Using the material that follows, output exactly the lines from the one containing "Lemma rapidjson_port_missing : rapidjson_broker" through the one containing "(λ r, r.1) <$> (r1", with both ends kept.

**THE DATA**:
**********

(** A broker's node that has vanished when it is read: without an answer the length is that of
    the array, and the terminator is written behind it. *)
Lemma vanished_broker_overruns :
  each_broker (H := service reliable) (jansson_broker (H := jansson)) [lit "9"] 0 [] (zk (shared (sample two_brokers listening))) = None.
Proof. by vm_compute. Qed.
(** When the last node is no broker, a comma stays at the end. *)
Lemma trailing_comma : seen 5 (connected [("0"%string, lit "x"); ("1"%string, broker_json "10.0.0.2" "9092")]) = Some (lit "10.0.0.2:9092,", true, 0).
Proof. by vm_compute. Qed.
(** Sixty brokers with such addresses overrun the array for the list. *)
Definition many_brokers : list (string * bytes) :=
  (λ n, (String.string_of_list_byte (fmt_ld (Z.of_nat n)), broker_json "broker.example.org" "9092")) <$> seq 0 60.
Lemma long_list_overruns : seen 5 (connected many_brokers) = None.
Proof. by vm_compute. Qed.
(** [ZooKafBrokers] asks for the member [code] where it found [port]: for the node of a broker
    an assertion of rapidjson fails. *)
Lemma rapidjson_port_missing : rapidjson_broker (H := rapidjson) (broker_json "10.0.0.1" "9092") = None.
Proof. by vm_compute. Qed.
(** It reports an error of ZooKeeper as a cluster without brokers. *)
Lemma error_reported_as_empty :
  let z : @Zk (service (λ _, Some false)) := {| s_nodes := kafka_nodes two_brokers; s_watches := ∅; s_events := []; s_session := 2; s_tick := 0 |} in
  let w := {| KafkaBrokers.zk := z; KafkaBrokers.colonyNum := 1; KafkaBrokers.changes := [];
    KafkaBrokers.self := {| KafkaBrokers.zKeepers := lit "z:1"; KafkaBrokers.zookeeph := true; KafkaBrokers.cb_ := true |} |} in
  (λ r, KafkaBrokers.changes r.2) <$> KafkaBrokers.watcher (H0 := rapidjson) ZOO_CHILD_EVENT KafkaBrokerPath w = Some [ [] ].
Proof. by vm_compute. Qed.

(** Once [kfkInit] has failed it cannot be repeated. *)
Lemma failed_init_stays :
  (λ r, r.1) <$> (r1 ← kfkInit [NUL] [] 1000 100000; r2 ← kfkInit (lit "a:1") [] 1000 100000; mret (r1, r2)) (sample [] listening) =
  Some (KAFKA_BROKERS_ADD_ERROR, KAFKA_INIT_ALREADY).
Proof. by vm_compute. Qed.
(** A change that is announced before [kfkInit] is done hands a null pointer to librdkafka. *)
Lemma change_before_init : seen 5 (sample two_brokers listening) = None.
Proof. by vm_compute. Qed.
End KafkaPushProofs.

**********

**EXERCISE SOLUTION**:
Lemma rapidjson_port_missing : rapidjson_broker (H := rapidjson) (broker_json "10.0.0.1" "9092") = None.
Proof. by vm_compute. Qed.
(** It reports an error of ZooKeeper as a cluster without brokers. *)
Lemma error_reported_as_empty :
  let z : @Zk (service (λ _, Some false)) := {| s_nodes := kafka_nodes two_brokers; s_watches := ∅; s_events := []; s_session := 2; s_tick := 0 |} in
  let w := {| KafkaBrokers.zk := z; KafkaBrokers.colonyNum := 1; KafkaBrokers.changes := [];
    KafkaBrokers.self := {| KafkaBrokers.zKeepers := lit "z:1"; KafkaBrokers.zookeeph := true; KafkaBrokers.cb_ := true |} |} in
  (λ r, KafkaBrokers.changes r.2) <$> KafkaBrokers.watcher (H0 := rapidjson) ZOO_CHILD_EVENT KafkaBrokerPath w = Some [ [] ].
Proof. by vm_compute. Qed.

(** Once [kfkInit] has failed it cannot be repeated. *)
Lemma failed_init_stays :
  (λ r, r.1) <$> (r1 ← kfkInit [NUL] [] 1000 100000; r2 ← kfkInit (lit "a:1") [] 1000 100000; mret (r1, r2)) (sample [] listening) =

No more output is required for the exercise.